Freeman Dyson;“Cooperation loses and defection wins ... My view of the evolution of cooperation
is colored by my memories of childhood … Christmas and Guy Fawkes (days). Christmas was the
festival of love and forgiveness. Guy Fawkes was the festival of hate and punishment... (for) the guy who
tried to blow up the King and the Parliament in 1605 and was gruesomely punished by torture and
burning. For the children, Christmas was boring and Guy Fawkes was fun. We were born with an innate
reward system that finds joy in punishing cheaters. The system evolved to give cooperative tribes an
advantage over noncooperative tribes, using punishment to give cooperation an evolutionary advantage
within the tribe. This double selection of tribes and individuals goes way beyond the Prisoners'
Dilemma model.”
xxxx “To me this provides the demonstrable benefit of unions and governments … companies in
capitalist societies make use of ZD strategies to exploit their shorter term acting employees
(“employees who do not know ZD strategies”). It is therefore in the interests of workers to create their
ZD strategy organization aka a union)
How does the ZD analysis change the PD model?

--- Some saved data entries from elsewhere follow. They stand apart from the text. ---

(* ===== verification/_CoqProject ===== *)
-Q . S2P
Prelude.v
Order.v
Ladder.v
Book.v
Replica.v
BookInv.v
BookMatch.v
BookRest.v
BookFlow.v
BookAuction.v
BookSubmit.v
BookPriority.v
BookPegs.v
BookDepth.v
Sample.v
BookProps.v
BookServices.v
BookOrders.v
Findings.v
BookEmit.v
MatchingEngine.v
Bytes.v
Buffer.v
FeedWire.v
PipeIO.v
FeedPublisher.v
FeedHelper.v
HelperCodec.v
EventLoop.v
HelperClient.v
IngressHelper.v
WsFrame.v
HttpParser.v
HttpResume.v
HttpRoundtrip.v
HttpMessage.v
HttpStream.v
HttpServer.v
HttpServerProps.v
Base64.v
Sha1.v
WsHandshake.v
WsConnection.v
WsStream.v
WsConnectionProps.v
TokenCache.v
Uuid.v
AuthClient.v
EngineTotal.v
TradingEngine.v
TradingFifo.v
TradingIds.v
TradingLive.v
TradingProps.v
StorageHelper.v
HelperPrograms.v
StorageClient.v
StorageProps.v
StorageBook.v
StoragePipe.v
OrderForm.v
AppLogs.v
AppServer.v
AppServerInv.v
AppServerProps.v
Config.v
ConfigProps.v
Settings.v
Logging.v
Listener.v
AppDrain.v
(** ** Sums over lists and finite maps *)
Fixpoint zsum {A} (f : A → Z) (l : list A) : Z :=
  match l with [] => 0 | x :: l => f x + zsum f l end.

Lemma zsum_app {A} (f : A → Z) l1 l2 : zsum f (l1 ++ l2) = zsum f l1 + zsum f l2.
Proof. induction l1; simpl; lia. Qed.

Lemma zsum_ext {A} (f g : A → Z) l : (∀ x, x ∈ l → f x = g x) → zsum f l = zsum g l.
Proof.
  induction l as [|x l IH]; intros H; [done|]. simpl.
  rewrite H by set_solver. rewrite IH; [done|set_solver].
Qed.

Lemma zsum_nonneg {A} (f : A → Z) l : (∀ x, x ∈ l → 0 ≤ f x) → 0 ≤ zsum f l.
Proof.
  induction l as [|x l IH]; intros H; [done|]. simpl.
  assert (0 ≤ f x) by (apply H; set_solver).
  assert (0 ≤ zsum f l) by (apply IH; set_solver). lia.
Qed.

Lemma zsum_perm {A} (f : A → Z) l1 l2 : l1 ≡ₚ l2 → zsum f l1 = zsum f l2.
Proof. induction 1; simpl; lia. Qed.

Lemma zsum_pos_nil {A} (f : A → Z) l :
  (∀ x, x ∈ l → 0 < f x) → zsum f l = 0 → l = [].
Proof.
  destruct l as [|x l]; [done|]. intros H. simpl.
  assert (0 < f x) by (apply H; set_solver).
  assert (0 ≤ zsum f l) by (apply zsum_nonneg; intros y Hy;
    assert (0 < f y) by (apply H; set_solver); lia). lia.
Qed.

Lemma zsum_elem_le {A} (f : A → Z) l x :
  (∀ y, y ∈ l → 0 ≤ f y) → x ∈ l → f x ≤ zsum f l.
Proof.
  induction l as [|y l IH]; intros Hpos Hx; [set_solver|].
  simpl. apply elem_of_cons in Hx as [->|Hx].
  - assert (0 ≤ zsum f l) by (apply zsum_nonneg; set_solver). lia.
  - assert (0 ≤ f y) by (apply Hpos; set_solver).
    assert (f x ≤ zsum f l) by (apply IH; set_solver). lia.
Qed.

(** Sum of a measure over a finite map; [gmap] iteration order is irrelevant. *)
Definition map_sum {V} (f : V → nat) (m : gmap Z V) : nat :=
  map_fold (λ _ v acc, (f v + acc)%nat) 0%nat m.

Lemma map_sum_empty {V} (f : V → nat) : map_sum f ∅ = 0%nat.
Proof. apply map_fold_empty. Qed.

Lemma map_sum_insert {V} (f : V → nat) m k v :
  m !! k = None → map_sum f (<[k:=v]> m) = (f v + map_sum f m)%nat.
Proof.
  intros Hk. unfold map_sum.
  rewrite (map_fold_insert_L (λ _ v acc, (f v + acc)%nat)); [done| |done]. lia.
Qed.

Lemma map_sum_delete {V} (f : V → nat) m k v :
  m !! k = Some v → map_sum f m = (f v + map_sum f (delete k m))%nat.
Proof.
  intros Hk. rewrite <-(insert_delete_id m k v Hk) at 1.
  by rewrite map_sum_insert by apply lookup_delete_eq.
Qed.

(** Replacing the value at a key moves the sum by the difference of the two. *)
Lemma map_sum_update {V} (f : V → nat) m k v :
  (map_sum f (<[k:=v]> m) + from_option f 0 (m !! k) = f v + map_sum f m)%nat.
Proof.
  destruct (m !! k) as [w|] eqn:Hk; simpl.
  - rewrite <-insert_delete_eq. rewrite map_sum_insert by apply lookup_delete_eq.
    rewrite (map_sum_delete f m k w Hk). lia.
  - rewrite map_sum_insert by done. lia.
Qed.

Lemma map_sum_lookup_le {V} (f : V → nat) m k v :
  m !! k = Some v → (f v ≤ map_sum f m)%nat.
Proof. intros Hk. rewrite (map_sum_delete f m k v Hk). lia. Qed.

(** Integer-valued sums over a finite map. *)
Definition map_zsum {V} (f : V → Z) (m : gmap Z V) : Z :=
  map_fold (λ _ v acc, f v + acc) 0 m.

Lemma map_zsum_empty {V} (f : V → Z) : map_zsum f ∅ = 0.
Proof. apply map_fold_empty. Qed.

Lemma map_zsum_insert {V} (f : V → Z) m k v :
  m !! k = None → map_zsum f (<[k:=v]> m) = f v + map_zsum f m.
Proof.
  intros Hk. unfold map_zsum.
  rewrite (map_fold_insert_L (λ _ v acc, f v + acc)); [done| |done]. lia.
Qed.

Lemma map_zsum_delete {V} (f : V → Z) m k :
  map_zsum f (delete k m) = map_zsum f m - from_option f 0 (m !! k).
Proof.
  destruct (m !! k) as [v|] eqn:Hk; simpl.
  - rewrite <-(insert_delete_id m k v Hk) at 2.
    rewrite map_zsum_insert by apply lookup_delete_eq. lia.
  - rewrite delete_id by done. lia.
Qed.

Lemma map_zsum_update {V} (f : V → Z) m k v :
  map_zsum f (<[k:=v]> m) = map_zsum f m - from_option f 0 (m !! k) + f v.
Proof.
  rewrite <-insert_delete_eq. rewrite map_zsum_insert by apply lookup_delete_eq.
  rewrite map_zsum_delete. lia.
Qed.

Lemma map_zsum_nonneg {V} (f : V → Z) m :
  (∀ k v, m !! k = Some v → 0 ≤ f v) → 0 ≤ map_zsum f m.
Proof.
  induction m as [|k v m Hk IH] using map_ind; intros H.
  - by rewrite map_zsum_empty.
  - rewrite map_zsum_insert by done.
    assert (0 ≤ f v) by (apply (H k); apply lookup_insert_eq).
    assert (0 ≤ map_zsum f m); [|lia]. apply IH. intros j w Hj. apply (H j).
    rewrite lookup_insert_ne; [done|]. intros ->. congruence.
Qed.

Lemma map_zsum_ge {V} (f : V → Z) m k v :
  (∀ k v, m !! k = Some v → 0 ≤ f v) → m !! k = Some v → f v ≤ map_zsum f m.
Proof.
  intros H Hk. pose proof (map_zsum_delete f m k) as Hd. rewrite Hk in Hd. simpl in Hd.
  assert (0 ≤ map_zsum f (delete k m)); [|lia].
  apply map_zsum_nonneg. intros j w Hj. apply (H j).
  apply lookup_delete_Some in Hj. tauto.
Qed.

Lemma map_zsum_ext {V} (f g : V → Z) m :
  (∀ k v, m !! k = Some v → f v = g v) → map_zsum f m = map_zsum g m.
Proof.
  induction m as [|k v m Hk IH] using map_ind; intros H.
  - by rewrite !map_zsum_empty.
  - rewrite !map_zsum_insert by done. f_equal; [apply (H k), lookup_insert_eq|].
    apply IH. intros j w Hj. apply (H j).
    rewrite lookup_insert_ne; [done|]. intros ->. congruence.
Qed.

Lemma map_zsum_fmap {V W} (f : W → Z) (g : V → W) (m : gmap Z V) :
  map_zsum f (g <$> m) = map_zsum (λ v, f (g v)) m.
Proof.
  induction m as [|k v m Hk IH] using map_ind.
  - by rewrite fmap_empty, !map_zsum_empty.
  - rewrite fmap_insert, !map_zsum_insert; [by rewrite IH|done|].
    by rewrite lookup_fmap, Hk.
Qed.

(** ** Lists *)
Lemma NoDup_middle {A} (l1 l2 : list A) x :
  NoDup (l1 ++ x :: l2) ↔ (x ∉ (l1 ++ l2)) ∧ NoDup (l1 ++ l2).
Proof. rewrite <-NoDup_cons. by rewrite Permutation_middle. Qed.

Lemma elem_of_middle {A} (l1 l2 : list A) (x y : A) :
  y ∈ (l1 ++ x :: l2) ↔ y = x ∨ y ∈ (l1 ++ l2).
Proof. set_solver. Qed.

Lemma omap_ext_in {A B} (f g : A → option B) (l : list A) :
  (∀ x, x ∈ l → f x = g x) → omap f l = omap g l.
Proof.
  induction l as [|x l IH]; intros H; [done|]. cbn. rewrite (H x) by set_solver.
  fold (omap f l) (omap g l). rewrite IH by set_solver. done.
Qed.

(** Erase the first occurrence of an id: what [list::erase] at the order's
    stored position does on a queue without duplicates. *)
Fixpoint remove_id (i : Z) (l : list Z) : list Z :=
  match l with
  | [] => []
  | x :: l => if x =? i then l else x :: remove_id i l
  end.

Lemma remove_id_split i l :
  i ∈ l → ∃ l1 l2, l = l1 ++ i :: l2 ∧ remove_id i l = l1 ++ l2.
Proof.
  induction l as [|x l IH]; intros Hi; [set_solver|]. simpl.
  destruct (Z.eqb_spec x i) as [->|Hne].
  - by exists [], l.
  - apply elem_of_cons in Hi as [->|Hi]; [done|].
    destruct (IH Hi) as (l1 & l2 & -> & ->). by exists (x :: l1), l2.
Qed.

(** ** Maps in key order

    The iteration order of [std::map]. *)
Definition key_le {A} (x y : Z * A) : Prop := x.1 ≤ y.1.
#[export] Instance key_le_dec {A} (x y : Z * A) : Decision (key_le x y) := decide (x.1 ≤ y.1).
Definition by_key {A} (m : gmap Z A) : list (Z * A) := merge_sort key_le (map_to_list m).

Lemma by_key_elem {A} (m : gmap Z A) i x : (i, x) ∈ by_key m ↔ m !! i = Some x.
Proof. unfold by_key. rewrite merge_sort_Permutation. apply elem_of_map_to_list. Qed.

Lemma by_key_sorted {A} (m : gmap Z A) : StronglySorted (λ x y, x.1 < y.1) (by_key m).
Proof.
  unfold by_key.
  assert (NoDup (merge_sort key_le (map_to_list m)).*1) as Hnd.
  { rewrite merge_sort_Permutation. apply NoDup_fst_map_to_list. }
  assert (StronglySorted key_le (merge_sort key_le (map_to_list m))) as Hs.
  { apply StronglySorted_merge_sort; [|intros x y; unfold key_le; lia]. intros x y z. unfold key_le. lia. }
  induction Hs as [|x l Hs IH Hf]; [constructor|]. apply NoDup_cons in Hnd as [Hx Hnd].
  constructor; [by apply IH|]. rewrite Forall_forall in *. intros y Hy. specialize (Hf y Hy). unfold key_le in Hf.
  assert (x.1 ≠ y.1); [|lia]. intros Heq. apply Hx. rewrite Heq. apply list_elem_of_fmap. eauto.
Qed.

ZD assumes a fundamental difference in the players – the player who uses ZD knows ZD while the
unwitting player does not and just adjusts to gain best it can. By giving information to one player, it turns PD
into ultimatum game with ZD being able to make the first offer. The column player either does what is in its
best interest … or says “To hell with you” and says no I will play D in every turn … the result is no one gets
above the P outcome.
General result in ultimatum games is that people often offer to share rewards equally in the belief that
both will stick to that outcome, but if the player who goes first divides the rewards 60-40 or even 70-30 the
second player follows maximizing behavior and accepts.
Thus, ZD strategies provide the first player with a strong unilateral control in games but if both
players know ZD and if neither blindly maximizes their returns the ZD strategy collapses.
What happens to ZD in evolutionary games with many strategies?
In lecture 4, we will see that ZD does poorly in an Axelrod tournament, in part because when two ZD
extortionary strategies meet, they end up with DD lowest value unless they decide to move their conditional
probabilities of cooperation higher to be generous and play TFT.
Conclusion
1- In one on one contests where winner lives and loser dies, D triumphs. ALL D wins or draws all the
time. It beats TFT on round one, ties afterwards. TFT never wins one on one.
2-- Outcomes in tournament with many strategies depend on ecology/population of strategies and how
they evolve over time -->analysis of evolutionary stable strategies (ESS) next class, where strategies evolve
depending on their total points relative to others.
3-- Both cooperative and defect strategies score most when playing against C strategies, but D scores
more. Cooperative strategies outscore D by playing against TFT-type strategies. Even though TFT-type may
lose every one on one, it will “win” by scoring relatively more points than defect-type strategy.
4 – ZD strategies allows player to determine outcomes of another player who seeks to maximize their
rewards and thus win one-on-one against that player but falter when both players know ZD and are willing to
sacrifice rewards to change the game (and in evolutionary context, as we see next class).